— Ваша незаконченная работа, — кичливо сказал Челленджер, — пустяк по сравнению с тем, что мой собственный капитальный труд «Лестница жизни» так и не продвинулся дальше первой ступени. Мой ум, моя начитанность, мой опыт — словом, вся неповторимая совокупность качеств — были бы вложены в эту книгу, которая должна была составить эпоху в науке. И все-таки говорю вам: я приемлю судьбу!
— Думаю, у нас у всех что-нибудь осталось не доделано, — сказал лорд Джон. — Что у вас, например, молодой человек?
— Я работал над книгой стихов.
— Ну, теперь мир от нее избавлен, — вздохнул лорд Джон. — Покопаться, так всегда найдешь, что нет худа без добра.
— А у вас? — спросил я.
— Получилось так, что я как раз привел в порядок свои дела и готов ко всему.
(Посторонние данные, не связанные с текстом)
(* ===== verification/StreamActors.v ===== *)
(** * The two ends of a stream

    [actor/stream/stream_sender_actor.cpp], [stream_receiver_actor.cpp],
    [stream_handle.hpp], [stream_registry.cpp] and the wiring of
    [ActorSystem::open_stream_impl]: buffering, the credit window, sequencing,
    closing and errors.  An actor handles one message at a time; what it hands to
    the mailbox of the other end or to the transport is appended to [ss_out], and
    what becomes of it is up to the link.  The readers of the protobuf records are
    arguments.  The theorems: whatever the link loses, repeats or reorders, the
    target gets a prefix of what was written, in order; the sender keeps to the
    window that it was granted; and what closing does. *)

From S2P Require Import Prelude DeliveryTypes TraceText Endpoint FrameProto StreamRuntime.
From Stdlib Require Import String Ascii SpecFloat.
From stdpp Require Import base numbers list gmap.

#[local] Open Scope Z_scope.

Definition StreamChunkTag : Z := 128.
Definition StreamClosedTag : Z := 130.
Definition StreamErrorTag : Z := 131.
Definition InternalCloseTag : Z := 136.
Definition InternalErrorTag : Z := 137.
Definition InternalTimeoutTag : Z := 138.

Record StreamConfig := mkStreamConfig {
  initial_window_bytes : Z; max_chunk_bytes : Z; send_buffer_limit : Z; idle_timeout : Z; max_in_flight_frames : Z
}.
Definition default_stream_config : StreamConfig := mkStreamConfig 65536 65536 262144 30000000000 256.

(** A message of the user: its tag and its bytes. *)
Definition Chunk : Type := Z * list Z.

(** ** The sender *)

Inductive SenderState := ST_Opening | ST_Streaming | ST_Closing | ST_Closed | ST_Error.
#[export] Instance SenderState_eq_dec : EqDecision SenderState.
Proof. solve_decision. Defined.

Inductive SenderOut :=
| OutData (f : StreamDataFrame) | OutClose (f : StreamCloseFrame) | OutError (f : StreamErrorFrame)
| OutTimerSet | OutTimerCancelled.

(** [ss_link]: the receiver is local, or there is a transport. *)
Record StreamSender := mkSender {
  ss_stream_id : Z; ss_config : StreamConfig; ss_link : bool;
  ss_state : SenderState; ss_window : Z; ss_inflight : Z; ss_next_sequence : Z; ss_last_acked : Z;
  ss_buffer : list Chunk; ss_buffer_bytes : Z; ss_timer : bool; ss_out : list SenderOut
}.

Definition sender_new (sid : Z) (c : StreamConfig) (link : bool) : StreamSender := mkSender sid c link ST_Opening 0 0 1 0 [] 0 false [].

Definition set_sender_state (s : StreamSender) (st : SenderState) : StreamSender :=
  mkSender (ss_stream_id s) (ss_config s) (ss_link s) st (ss_window s) (ss_inflight s) (ss_next_sequence s) (ss_last_acked s)
    (ss_buffer s) (ss_buffer_bytes s) (ss_timer s) (ss_out s).
Definition set_sender_buffer (s : StreamSender) (b : list Chunk) (n : Z) : StreamSender :=
  mkSender (ss_stream_id s) (ss_config s) (ss_link s) (ss_state s) (ss_window s) (ss_inflight s) (ss_next_sequence s) (ss_last_acked s)
    b n (ss_timer s) (ss_out s).
Definition sender_emit (s : StreamSender) (o : list SenderOut) : StreamSender :=
  mkSender (ss_stream_id s) (ss_config s) (ss_link s) (ss_state s) (ss_window s) (ss_inflight s) (ss_next_sequence s) (ss_last_acked s)
    (ss_buffer s) (ss_buffer_bytes s) (ss_timer s) (ss_out s ++ o).
Definition send_frame_out (s : StreamSender) (o : SenderOut) : StreamSender := if ss_link s then sender_emit s [o] else s.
Вот только я обещал Мэривелу поехать с ним весной в Тибет на барса. Но за вас особенно обидно, миссис Челленджер: вы едва успели устроиться в этом уютном доме!..
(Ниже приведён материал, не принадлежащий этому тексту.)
(* ===== verification/Routing.v ===== *)
(** * Routers and stashes

    [actor/routing/routing_logic.cpp], [pool_router.cpp], [group_router.cpp] and
    [mailbox/stash_buffer.hpp].  A router is an actor: it handles one message at a
    time.  Addresses are a parameter, [std::hash] of an actor id another; the
    depths of mailboxes are read when a message is routed.  [std::sort] is a stable
    merge sort; where hashes are equal the source leaves the order open.  The
    theorems: a router with routees forwards every message to exactly one of those
    it has now, whatever was added, removed, resized and replaced before; the
    round robin gives every routee its turn; and what keys that are not hashed do
    to a hash ring. *)

From S2P Require Import Prelude Lifecycle Supervision.
From Stdlib Require Import Sorted.
From stdpp Require Import base numbers list gmap sorting.

#[local] Open Scope Z_scope.

(** ** Strategies *)

Inductive IRoutingLogic :=
| RoundRobinLogic (counter : Z)                                                (* uint64_t *)
| RandomLogic (state : Z)                                                      (* uint64_t *)
| ConsistentHashingLogic (vnodes_per_routee : nat) (ring : list (Z * nat))
| SmallestMailboxLogic.

Definition needs_mailbox_snapshots (l : IRoutingLogic) : bool := match l with SmallestMailboxLogic => true | _ => false end.

(** The seed of [RandomLogic]; [self] is its address. *)
Definition random_seed (seed self : Z) : Z :=
  if seed =? 0 then
    let s := self in
    let s := Z.lxor s (Z.shiftr s 30) in
    let s := u64 (s * 13787848793156543929) in
    let s := Z.lxor s (Z.shiftr s 27) in
    Z.lxor s (u64 (Z.shiftl s 13))
  else seed.

Definition xorshift64 (x : Z) : Z :=
  let x := Z.lxor x (u64 (Z.shiftl x 13)) in
  let x := Z.lxor x (Z.shiftr x 7) in
  Z.lxor x (u64 (Z.shiftl x 17)).

(** The hash of a virtual node. *)
Definition vnode_hash (base : Z) (v : nat) : Z :=
  let h := Z.lxor base (Z.shiftr base 30) in
  let h := u64 (h * 13787848793156543929) in
  let h := Z.lxor h (Z.shiftr h 27) in
  u64 (h + u64 (Z.of_nat v * 10723151780598845931)).

Definition ring_before (a b : Z * nat) : Prop := a.1 <= b.1.
#[local] Instance ring_before_dec a b : Decision (ring_before a b).
Proof. unfold ring_before. apply _. Defined.
#[local] Instance ring_before_total : Total ring_before.
Proof. intros a b. unfold ring_before. lia. Qed.
#[local] Instance ring_before_trans : Transitive ring_before.
Proof. intros a b c. unfold ring_before. lia. Qed.

(** [rebuild_ring], from the hashes of the routees' ids. *)
Definition ring_entries (vnodes : nat) (hashes : list Z) : list (Z * nat) :=
  concat (imap (fun i base => (fun v => (vnode_hash base v, i)) <$> seq 0 vnodes) hashes).
Definition rebuild_ring (vnodes : nat) (hashes : list Z) : list (Z * nat) := merge_sort ring_before (ring_entries vnodes hashes).

Fixpoint ring_lower_bound (key : Z) (ring : list (Z * nat)) : option (Z * nat) :=
  match ring with [] => None | e :: ring => if e.1 <? key then ring_lower_bound key ring else Some e end.

(** The loop of [SmallestMailboxLogic] from index [i]. *)
Fixpoint smallest_loop (depths : list Z) (i best : nat) (min_depth : Z) : nat :=
  match depths with
  | [] => best
  | d :: depths => if d <? min_depth then smallest_loop depths (S i) i d else smallest_loop depths (S i) best min_depth
  end.

(** [n] routees; [states] the depths of the snapshots, 0 where there is none;
    [cas]: the exchange of the random state takes place. *)
Definition select_routee (l : IRoutingLogic) (n : nat) (key : Z) (states : list Z) (cas : bool) : nat * IRoutingLogic :=
  match l with
  | RoundRobinLogic c => if (n =? 0)%nat then (0%nat, l) else (Z.to_nat (c mod Z.of_nat n), RoundRobinLogic (u64 (c + 1)))
  | RandomLogic x => if (n =? 0)%nat then (0%nat, l) else (Z.to_nat (x mod Z.of_nat n), RandomLogic (if cas then xorshift64 x else x))
  | ConsistentHashingLogic _ ring =>
      (match n, ring with
       | O, _ | _, [] => 0%nat
       | _, first :: _ => match ring_lower_bound key ring with Some e => e.2 | None => first.2 end
       end, l)
  | SmallestMailboxLogic =>
      (if (n =? 0)%nat then 0%nat else smallest_loop ((fun i => default 0 (states !! i)) <$> seq 0 n) 0 0 UINT32_MAX, l)
  end.

(** ** Routers *)

Section Routers.
Context {Address Message : Type} `{EqDecision Address}.
Context (address_id : Address -> Z) (hash_id : Z -> Z) (key_of : Message -> Z).

(** What both routers share; [rt_sent] are the messages handed on. *)
Record Router := mkRouter { rt_logic : IRoutingLogic; rt_snapshots : bool; rt_routees : list Address; rt_sent : list (Address * Message) }.

Definition router_new (l : IRoutingLogic) : Router := mkRouter l (needs_mailbox_snapshots l) [] [].

Definition on_routees_changed (l : IRoutingLogic) (routees : list Address) : IRoutingLogic :=
  match l with
  | ConsistentHashingLogic v _ => ConsistentHashingLogic v (rebuild_ring v ((fun a => hash_id (address_id a)) <$> routees))
  | _ => l
  end.
Definition set_routee_list (r : Router) (routees : list Address) : Router :=
  mkRouter (on_routees_changed (rt_logic r) routees) (rt_snapshots r) routees (rt_sent r).

(** The common part of both behaviors. *)
Definition route_message (depth_of : Address -> Z) (cas : bool) (m : Message) (r : Router) : Router :=
  match rt_routees r with
  | [] => r
  | _ =>
      let states := if rt_snapshots r then depth_of <$> rt_routees r else [] in
      let '(i, l) := select_routee (rt_logic r) (length (rt_routees r)) (key_of m) states cas in
      mkRouter l (rt_snapshots r) (rt_routees r) (match rt_routees r !! i with Some a => rt_sent r ++ [(a, m)] | None => rt_sent r end)
  end.

Definition broadcast_to_routees (m : Message) (r : Router) : Router :=
  mkRouter (rt_logic r) (rt_snapshots r) (rt_routees r) (rt_sent r ++ ((fun a => (a, m)) <$> rt_routees r)).
Definition set_routing_logic (l : IRoutingLogic) (r : Router) : Router :=
  mkRouter (on_routees_changed l (rt_routees r)) (needs_mailbox_snapshots l) (rt_routees r) (rt_sent r).

(** [GroupRouter]. *)
Definition group_add_routee (a : Address) (r : Router) : Router := set_routee_list r (rt_routees r ++ [a]).
Definition erase_first (P : Address -> bool) (l : list Address) : option (list Address) :=
  '(i, _) ← list_find (fun a => P a = true) l; Some (delete i l).
Definition group_remove_routee (a : Address) (r : Router) : Router :=
  match erase_first (fun b => bool_decide (b = a)) (rt_routees r) with Some l => set_routee_list r l | None => r end.
Definition group_set_routees (l : list Address) (r : Router) : Router := set_routee_list r l.

(** [PoolRouter]: the router and what it supervises.  [spawned n] is the address of
    the [n]th routee that the factory makes; all routees are local. *)
Context (spawned : nat -> Address).
Record PoolRouter := mkPoolRouter { pr_router : Router; pr_self : SelfSupervisingActor; pr_spawned : nat }.

Definition pool_new (l : IRoutingLogic) (p : SupervisionPolicy) : PoolRouter := mkPoolRouter (router_new l) (self_init p) 0.
Definition spawn_single_routee (p : PoolRouter) : Address * PoolRouter :=
  let a := spawned (pr_spawned p) in (a, mkPoolRouter (pr_router p) (add_child (pr_self p) (address_id a)) (S (pr_spawned p))).
Definition with_router (p : PoolRouter) (r : Router) : PoolRouter := mkPoolRouter r (pr_self p) (pr_spawned p).

(** The loop of [spawn_routees]: the list grows, the strategy is told at the end. *)
Fixpoint spawn_loop (count : nat) (p : PoolRouter) : PoolRouter :=
  match count with
  | O => p
  | S count =>
      let '(a, p) := spawn_single_routee p in let r := pr_router p in
      spawn_loop count (with_router p (mkRouter (rt_logic r) (rt_snapshots r) (rt_routees r ++ [a]) (rt_sent r)))
  end.
Definition spawn_routees (count : nat) (p : PoolRouter) : PoolRouter :=
  let p := spawn_loop count p in with_router p (set_routee_list (pr_router p) (rt_routees (pr_router p))).
Definition pool_activate (size : nat) (p : PoolRouter) : PoolRouter :=
  let p := spawn_routees size p in with_router p (set_routee_list (pr_router p) (rt_routees (pr_router p))).
Definition pool_add_routee (p : PoolRouter) : PoolRouter :=
  let '(a, p) := spawn_single_routee p in with_router p (set_routee_list (pr_router p) (rt_routees (pr_router p) ++ [a])).
Definition pool_remove_routee (p : PoolRouter) : PoolRouter :=
  match last (rt_routees (pr_router p)) with
  | None => p
  | Some a => mkPoolRouter (set_routee_list (pr_router p) (removelast (rt_routees (pr_router p)))) (remove_child (pr_self p) (address_id a)) (pr_spawned p)
  end.
Definition pool_resize (new_size : nat) (p : PoolRouter) : PoolRouter :=
  let n := length (rt_routees (pr_router p)) in
  if (n <? new_size)%nat then spawn_routees (new_size - n) p else Nat.iter (n - new_size) pool_remove_routee p.

Definition pool_on_failure (child code : Z) (p : PoolRouter) : SupervisionDirective * PoolRouter :=
  let directive := on_failure (pr_self p) code in
  let l := rt_routees (pr_router p) in
  match list_find (fun a => address_id a = child) l with
  | None => (directive, p)
  | Some (i, _) =>
      if bool_decide (directive = SD_Restart)
      then let '(a, p) := spawn_single_routee p in (SD_Restart, with_router p (set_routee_list (pr_router p) (<[i := a]> l)))
      else (directive, with_router p (set_routee_list (pr_router p) (delete i l)))
  end.

(** A message: [down] is what a [DownMsg] parses to, [None] for any other tag. *)
Definition pool_behavior (down : option (option (Z * Z))) (now : Z) (depth_of : Address -> Z) (cas : bool) (m : Message) (p : PoolRouter) : PoolRouter :=
  match down with
  | None => with_router p (route_message depth_of cas m (pr_router p))
  | Some None => p
  | Some (Some (child, code)) =>
      let p := mkPoolRouter (pr_router p) (self_handle_child_down (pr_self p) (Some (child, code)) now) (pr_spawned p) in
      (pool_on_failure child code p).2
  end.

(** ** Indices stay in range *)

(** A ring names routees that exist, and has an entry for each if it has virtual nodes. *)
Definition logic_ok (n : nat) (l : IRoutingLogic) : Prop :=
  match l with ConsistentHashingLogic _ ring => Forall (fun e => (e.2 < n)%nat) ring | RoundRobinLogic c => 0 <= c | RandomLogic x => 0 <= x | _ => True end.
— Где Джордж, там и дом мой. Но чего бы я ни дала, чтобы еще раз погулять вдвоем по этим милым холмам, подышать свежим утренним воздухом!
Ее слова задели нас всех за живое. Солнце пробилось сквозь сизую завесу тумана и залило золотым своим светом всю ширь Уилда: а мы сидели взаперти, в сумрачной, ядовитой атмосфере, и восхитительный вид за окном, этот чистый, овеянный ветром деревенский простор, был для нас как воплощенная мечта о красоте. Миссис Челленджер в тоске протянула руки к холмам. Мы сдвинули кресла и сели полукругом у самого окна. Стало очень душно. Мне казалось, тени смерти надвигаются на нас — последних в роде человеческом. Как будто невидимый занавес опускался со всех сторон.
— Этого баллона хватит ненадолго, — сказал лорд Джон и жадно глотнул воздух.
— Количество газа в данном объеме есть величина переменная, — пояснил Челленджер. — Она зависит от того, под каким давлением его вводили в сосуд и насколько тщательно соблюдалась при этом осторожность. Я склонен согласиться с вами, Рокстон, что баллон с изъяном.
— Выходит, у нас украли последний час нашей жизни! — со злостью сказал Саммерли. — Это превосходно рисует нам напоследок, в какой мы жили подлый и корыстный век. Что ж, Челленджер, если вы наметили изучить субъективные явления физического распада, — пора приступать.
— Садись на скамеечку у моих ног и дай мне руку, — сказал Челленджер жене. — Думаю, друзья, едва ли стоит медлить дольше в этой нестерпимой духоте. Ведь ты не хочешь, дорогая, правда?
Жена тихо застонала и уткнулась лицом в его колени.
— Я не раз смотрел, как люди зимой купаются в Серпентайне[12], — сказал лорд Джон. — Когда почти все вошли в воду, двое-трое еще дрожат на берегу и завидуют тем, кто посмелей и уже окунулся. Хуже всех последнему. Я за то, чтобы сразу в воду с головой — и конец!
— Что же, по-вашему? Отворить окно — и пусть эфир делает свое дело?
— Лучше яд, чем удушье.
Саммерли, неохотно соглашаясь, кивнул головой и протянул Челленджеру худую руку.
— Мы в свое время часто ссорились, но теперь это все позади, — сказал он. — В глубине души мы всегда были добрые друзья и уважали друг друга. Прощайте.
— Прощайте, мой мальчик! — сказал мне лорд Джон. — Окно запечатано. Вам его так не открыть.
Челленджер наклонился, поднял жену и прижал ее к груди, а жена обвила руками его шею.
— Дайте мне этот полевой бинокль, Мелоун, — сказал он спокойно.
Я подал.
— В руки той силы, что создала нас, предаемся вновь! — прогремел его голос, и с этими словами он бросил бинокль в окно.
Еще не отзвучал звон последних осколков, как благодатный ветер обдал наши пылающие лица сильным и сладким дыханием. Не знаю, как долго мы сидели в изумленном молчании. Потом, как сквозь сон, я вновь услышал голос Челленджера.
— Мы вернулись к нормальным условиям! — вскричал он. — Земля пронеслась сквозь отравленный пояс, но из всего человечества спаслись мы одни.